Если спросить кого-либо из осаждающих крепость: «Что вам в этой осаде?» – он, конечно, ответит: «Решительно ничего, но я должен подавать пример остальным и повиноваться, как все, моему государю. Я не ищу никакой личной выгоды; что же до славы, то я очень хорошо понимаю, сколь ничтожная крупица ее может выпасть на долю столь ничтожной особы, как я; и я не ощущаю в себе ни страсти, ни озлобления». Но взгляните на него следующим утром, и вы обнаружите, что перед вами совсем другой человек, что он весь кипит, бурлит и багровеет от гнева, стоя в своем ряду и готовый идти на приступ; это блеск повсюду сверкающей стали, и огонь, и грохот наших пушек и барабанов вселили в него такую непримиримость и ненависть. «Нелепейшая причина!» – скажете вы на это. Какая уж там причина! Чтобы возбудить нашу душу, и не требуется никаких причин: бесплотные и беспредметные образы безраздельно владеют ею и возбуждают ее. Едва я принимаюсь строить воздушные замки, как мое воображение преподносит мне радости и удовольствия, которые по-настоящему задевают и веселят мою душу. До чего же часто заволакивается наш ум гневом или печалью, которые насылает на нас какая-нибудь тень, и мы предаемся выдуманным страстям, действительно будоражащим нам и душу и тело! Какие только гримасы – удивления, смеха, смущения – не вызывают грезы на наших лицах! Какие судорожные движения в наших членах и какое волнение в голосе! Не кажется ли вам, что этот пребывающий в одиночестве человек видит перед собою призрачную толпу людей и ведет с ними какие-то разговоры, или что он одержим внутренним демоном, не оставляющим его ни на мгновенье в покое? Задайте себе вопрос, где же, собственно, то, что вызвало в нем эти изменения, и есть ли в природе еще что-нибудь, кроме нас, что питалось бы пустотой и над чем она была бы всесильна?

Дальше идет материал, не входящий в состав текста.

Lemma frames_data_length (channels : list (list float))
    (c start n : nat) :
  List.length (frames_data channels c start n) = 2 * c * (n - start).
Proof.
  unfold frames_data. generalize (n - start) as m. intros m. revert start.
  induction m as [|m IH]; intros start; [cbn; lia|].
  cbn [seq flat_map]. rewrite length_app, IH, pcm16_frame_length. lia.
Qed.

(** What [bufferToWav] returns, for every buffer: the header, the samples
    from position 44 on, and as many zero bytes as 44 frames take (fewer
    when the buffer is shorter than 44). *)
Lemma bufferToWav_output (abuffer : AudioBuffer.t) :
  let c := AudioBuffer.numberOfChannels abuffer in
  let n := AudioBuffer.length abuffer in
  bufferToWav abuffer
  = Some (wav_header (AudioBuffer.sampleRate abuffer) (Z.of_nat c)
            (Z.of_nat (n * c * 2 + 44))
          ++ frames_data (AudioBuffer.channelData abuffer) c 44 n
          ++ repeat 0%Z (2 * c * Nat.min 44 n)).
Proof.
  intros c n. unfold bufferToWav. fold c. fold n.
  assert (Hch : map (AudioBuffer.getChannelData abuffer) (seq 0 c)
                = AudioBuffer.channelData abuffer).
  { unfold AudioBuffer.getChannelData, c, AudioBuffer.numberOfChannels.
    apply nth_ext with (d := []) (d' := []).
    - rewrite length_map, length_seq. reflexivity.
    - intros i Hi. rewrite length_map, length_seq in Hi.
      rewrite (nth_indep _ [] (nth 0 (AudioBuffer.channelData abuffer) [])).
      + rewrite (map_nth (fun i => nth i (AudioBuffer.channelData abuffer) [])).
        rewrite seq_nth by exact Hi. reflexivity.
      + rewrite length_map, length_seq. exact Hi. }
  rewrite Hch.
  set (len := n * c * 2 + 44).
  assert (Hzeros : DataView.alloc len
                   = repeat 0%Z 44
                     ++ repeat 0%Z
                          (List.length
                             (frames_data (AudioBuffer.channelData abuffer)
                                c 44 n)
                           + 2 * c * Nat.min 44 n)).
  { unfold DataView.alloc. rewrite <- repeat_app. f_equal.
    rewrite frames_data_length. unfold len.
    assert (Hn : n = (n - 44) + Nat.min 44 n) by lia.
    rewrite Hn at 1. lia. }
  rewrite Hzeros.
  rewrite (@bind_run _ _ _ _ _ _ _
             (write_header_run abuffer c len _)).
  destruct (@write_data_appends abuffer c (AudioBuffer.channelData abuffer)
              (wav_header (AudioBuffer.sampleRate abuffer) (Z.of_nat c)
                 (Z.of_nat len))
              (2 * c * Nat.min 44 n)
              {| view := wav_header (AudioBuffer.sampleRate abuffer)
                           (Z.of_nat c) (Z.of_nat len)
                         ++ repeat 0%Z
                              (List.length
                                 (frames_data
                                    (AudioBuffer.channelData abuffer)
                                    c 44 n)
                               + 2 * c * Nat.min 44 n);
                 pos := 44; offset := 0 |})
    as (st & -> & Hview).
  - split; reflexivity.
  - rewrite Hview. reflexivity.
Qed.

Lemma bufferToWav_size_of (abuffer : AudioBuffer.t) :
  exists bytes,
    bufferToWav abuffer = Some bytes
    /\ List.length bytes
       = 44 + 2 * (AudioBuffer.length abuffer
                   * AudioBuffer.numberOfChannels abuffer)
    /\ firstn 44 bytes
       = wav_header (AudioBuffer.sampleRate abuffer)
           (Z.of_nat (AudioBuffer.numberOfChannels abuffer))
           (Z.of_nat (AudioBuffer.length abuffer
                      * AudioBuffer.numberOfChannels abuffer * 2 + 44)).
Proof.
  rewrite bufferToWav_output. eexists; split; [reflexivity|]. split.
  - rewrite !length_app, wav_header_length, frames_data_length,
      repeat_length.
    set (n := AudioBuffer.length abuffer).
    set (c := AudioBuffer.numberOfChannels abuffer).
    assert (Hn : n = (n - 44) + Nat.min 44 n) by lia.
    rewrite Hn at 3. lia.
  - apply (firstn_length_app (wav_header _ _ _)).
Qed.

End WavOutput.

Section WavHeaderFields.

Variables sampleRate numOfChan length : Z.

Let header := wav_header sampleRate numOfChan length.

Lemma header_prefix (rest : list Z) : firstn 44 (header ++ rest) = header.
Proof. apply (firstn_length_app header). Qed.

Lemma from_little_endian_small (n : nat) (v : Z) :
  (0 <= v < 2 ^ (8 * Z.of_nat n))%Z ->
  DataView.from_little_endian
    (DataView.little_endian n (v mod 2 ^ (8 * Z.of_nat n)))
  = v.
Proof.
  intros Hv. rewrite from_little_endian_inverse, Z.mod_mod by lia.
  apply Z.mod_small, Hv.
Qed.

Lemma header_channels :
  (0 <= numOfChan < 2 ^ 16)%Z -> DataView.getUint16 22 header = numOfChan.
Proof. intros H. apply (from_little_endian_small 2), H. Qed.

Lemma header_sampleRate :
  (0 <= sampleRate < 2 ^ 32)%Z -> DataView.getUint32 24 header = sampleRate.
Proof. intros H. apply (from_little_endian_small 4), H. Qed.

Lemma header_byteRate :
  (0 <= sampleRate * 2 * numOfChan < 2 ^ 32)%Z ->
  DataView.getUint32 28 header = (sampleRate * 2 * numOfChan)%Z.
Proof. intros H. apply (from_little_endian_small 4), H. Qed.

Lemma header_blockAlign :
  (0 <= numOfChan * 2 < 2 ^ 16)%Z ->
  DataView.getUint16 32 header = (numOfChan * 2)%Z.
Proof. intros H. apply (from_little_endian_small 2), H. Qed.

End WavHeaderFields.

(** X13: for every buffer, whatever its channels hold, the encoder raises no
    range error and returns 44 bytes and two more for each sample of each
    channel. *)
Theorem bufferToWav_size (abuffer : AudioBuffer.t) :
  exists bytes,
    bufferToWav abuffer = Some bytes
    /\ List.length bytes
       = 44 + 2 * (AudioBuffer.length abuffer
                   * AudioBuffer.numberOfChannels abuffer).
Proof.
  destruct (bufferToWav_size_of abuffer) as (bytes & Hb & Hlen & _).
  exists bytes. split; assumption.
Qed.

(** X14: the bytes of the file, for every buffer: the header; then, for each
    position from 44 on, the sample of each channel clamped, scaled and
    written as 16 bits, least significant byte first; then zero bytes in
    the place of the samples of the positions before 44, which are never
    written. *)
Theorem bufferToWav_contents (abuffer : AudioBuffer.t) :
  let c := AudioBuffer.numberOfChannels abuffer in
  let n := AudioBuffer.length abuffer in
  bufferToWav abuffer
  = Some (wav_header (AudioBuffer.sampleRate abuffer) (Z.of_nat c)
            (Z.of_nat (n * c * 2 + 44))
          ++ frames_data (AudioBuffer.channelData abuffer) c 44 n
          ++ repeat 0%Z (2 * c * Nat.min 44 n)).
Proof. apply bufferToWav_output. Qed.

(** X15: the first 44 samples of a mono buffer have no part in the file: two
    buffers that differ in them only are encoded alike. *)
Theorem bufferToWav_ignores_first_samples (rate : Z)
    (first first' rest : list float) :
  List.length first = 44 -> List.length first' = 44 ->
  bufferToWav (AudioBuffer.mono rate (first ++ rest))
  = bufferToWav (AudioBuffer.mono rate (first' ++ rest)).
Proof.
  intros H1 H2.
  assert (Hdata : forall n,
             frames_data [first ++ rest] 1 44 n
             = frames_data [first' ++ rest] 1 44 n).
  { intros n. unfold frames_data.
    apply flat_map_ext_in. intros p Hp. apply in_seq in Hp.
    cbn [seq flat_map]. rewrite !app_nil_r. unfold pcm16, sample_at.
    cbn [nth]. rewrite !app_nth2 by lia. rewrite H1, H2. reflexivity. }
  rewrite !bufferToWav_output.
  cbn [AudioBuffer.mono AudioBuffer.numberOfChannels AudioBuffer.length
       AudioBuffer.channelData AudioBuffer.sampleRate List.length].
  rewrite !length_app, H1, H2, Hdata. reflexivity.
Qed.

Lemma bufferToWav_ignores_first_samples_witness :
  bufferToWav
    (AudioBuffer.mono 44100 (repeat 1%float 44 ++ [0.5%float]))
  = bufferToWav
      (AudioBuffer.mono 44100 (repeat 0%float 44 ++ [0.5%float])).
Proof.
  apply bufferToWav_ignores_first_samples; reflexivity.
Defined.

(** X16: the header of the file of any buffer whose sizes fit their fields:
    the channel count, the sample rate, a byte rate that is the sample rate
    times the block alignment, a block alignment of two bytes for each
    channel, 16 bits per sample, and the two lengths, of the file less 8
    and of the data. *)
Theorem bufferToWav_header (abuffer : AudioBuffer.t) :
  let c := Z.of_nat (AudioBuffer.numberOfChannels abuffer) in
  let n := Z.of_nat (AudioBuffer.length abuffer) in
  let rate := AudioBuffer.sampleRate abuffer in
  (0 <= rate < 2 ^ 32)%Z ->
  (rate * 2 * c < 2 ^ 32)%Z ->
  (c * 2 < 2 ^ 16)%Z ->
  (44 + 2 * (n * c) < 2 ^ 32)%Z ->
  exists bytes,
    bufferToWav abuffer = Some bytes
    /\ DataView.getUint32 4 bytes = (Z.of_nat (List.length bytes) - 8)%Z
    /\ DataView.getUint16 20 bytes = 1%Z
    /\ DataView.getUint16 22 bytes = c
    /\ DataView.getUint32 24 bytes = rate
    /\ DataView.getUint32 28 bytes = (rate * DataView.getUint16 32 bytes)%Z
    /\ DataView.getUint16 32 bytes = (2 * c)%Z
    /\ DataView.getUint16 34 bytes = 16%Z
    /\ DataView.getUint32 40 bytes = (Z.of_nat (List.length bytes) - 44)%Z.
Proof.
  intros c n rate Hrate Hbytes Hblock Hfit.
  destruct (bufferToWav_size_of abuffer) as (bytes & Hb & Hlen & Hhead).
  exists bytes. split; [exact Hb|].
  fold rate in Hhead. fold c in Hhead.
  assert (Htotal : Z.of_nat (List.length bytes) = (44 + 2 * (n * c))%Z)
    by (rewrite Hlen; unfold n, c; lia).
  set (len := Z.of_nat (AudioBuffer.length abuffer
                        * AudioBuffer.numberOfChannels abuffer * 2 + 44))
    in Hhead.
  assert (Hlen' : len = (44 + 2 * (n * c))%Z) by (unfold len, n, c; lia).
  destruct (@wav_header_sizes rate c len) as (Hriff & Hdata); [lia|].
  rewrite (getUint32_prefix 4), (getUint32_prefix 24), (getUint32_prefix 28),
    (getUint32_prefix 40) by lia.
  rewrite (getUint16_prefix 20), (getUint16_prefix 22),
    (getUint16_prefix 32), (getUint16_prefix 34) by lia.
  rewrite Hhead, Hriff, Hdata, Htotal.
  rewrite header_channels, header_sampleRate, header_byteRate,
    header_blockAlign by lia.
  repeat split; try reflexivity; lia.
Qed.

Lemma bufferToWav_header_witness :
  exists bytes,
    bufferToWav
      {| AudioBuffer.sampleRate := 48000; AudioBuffer.length := 3;
         AudioBuffer.channelData :=
           [[0%float; 0.5%float; 1%float]; [0%float; 0%float; 0%float]] |}
    = Some bytes
    /\ DataView.getUint16 22 bytes = 2%Z
    /\ DataView.getUint32 28 bytes = 192000%Z.
Proof.
  destruct (bufferToWav_header
              {| AudioBuffer.sampleRate := 48000; AudioBuffer.length := 3;
                 AudioBuffer.channelData :=
                   [[0%float; 0.5%float; 1%float];
                    [0%float; 0%float; 0%float]] |})
    as (bytes & Hb & _ & _ & Hc & _ & Hrate & Hblock & _).
  1-4: vm_compute; repeat split; (discriminate || reflexivity).
  exists bytes. split; [exact Hb|]. split; [exact Hc|].
  rewrite Hrate, Hblock. reflexivity.
Defined.

(** ** The offline rendering *)

Section RenderingFacts.


Open Scope Q_scope.




Variable config : AppConfig Q.







End RenderingFacts.

Section EnvelopeFacts.

Open Scope Q_scope.



Variable config : AppConfig Q.





End EnvelopeFacts.





(** Above 120 words per minute a dot is shorter than the two ramps: at 240
    the gain is set to the level at time 0, before the ramp up ends. *)
Example envelope_overlaps_at_240_wpm :
  ~ ascending 0
      (map gain_time (gainCalls (renderAudioToWav_setup (str ".") exact_240)))
      (totalDurationMs (generateTimingSequence (str ".") exact_240) / 1000).
Proof.
  intros (_ & _ & H & _). vm_compute in H. apply H. reflexivity.
Qed.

Камбиз велел умертвить своего брата лишь потому, что ему приснилось, будто тот должен стать персидским царем, – а это был брат, которого он любил и которому всегда доверял! [128] Аристодем, царь мессенцев, наложил на себя руки из-за сущего вздора, который он считал роковым предзнаменованием, – он совершил это лишь из-за того, что по какой-то невыясненной причине выли его псы. А царь Мидас сделал то же, встревоженный и испуганный неким тягостным сном, который ему привиделся [129]. Лишить себя жизни из-за сновидения – значит и вправду ценить ее ровно во столько, сколько она стоит в действительности!
А теперь выслушайте, пожалуй, как издевается наша душа над беспомощностью тела, над его немощностью, над тем, что оно подвержено всевозможным напастям и изменениям: она и впрямь имеет основание говорить обо всем этом!
О prima infelix fingenti terra Prometheo!
Ille parum cauti pectoris egit opus.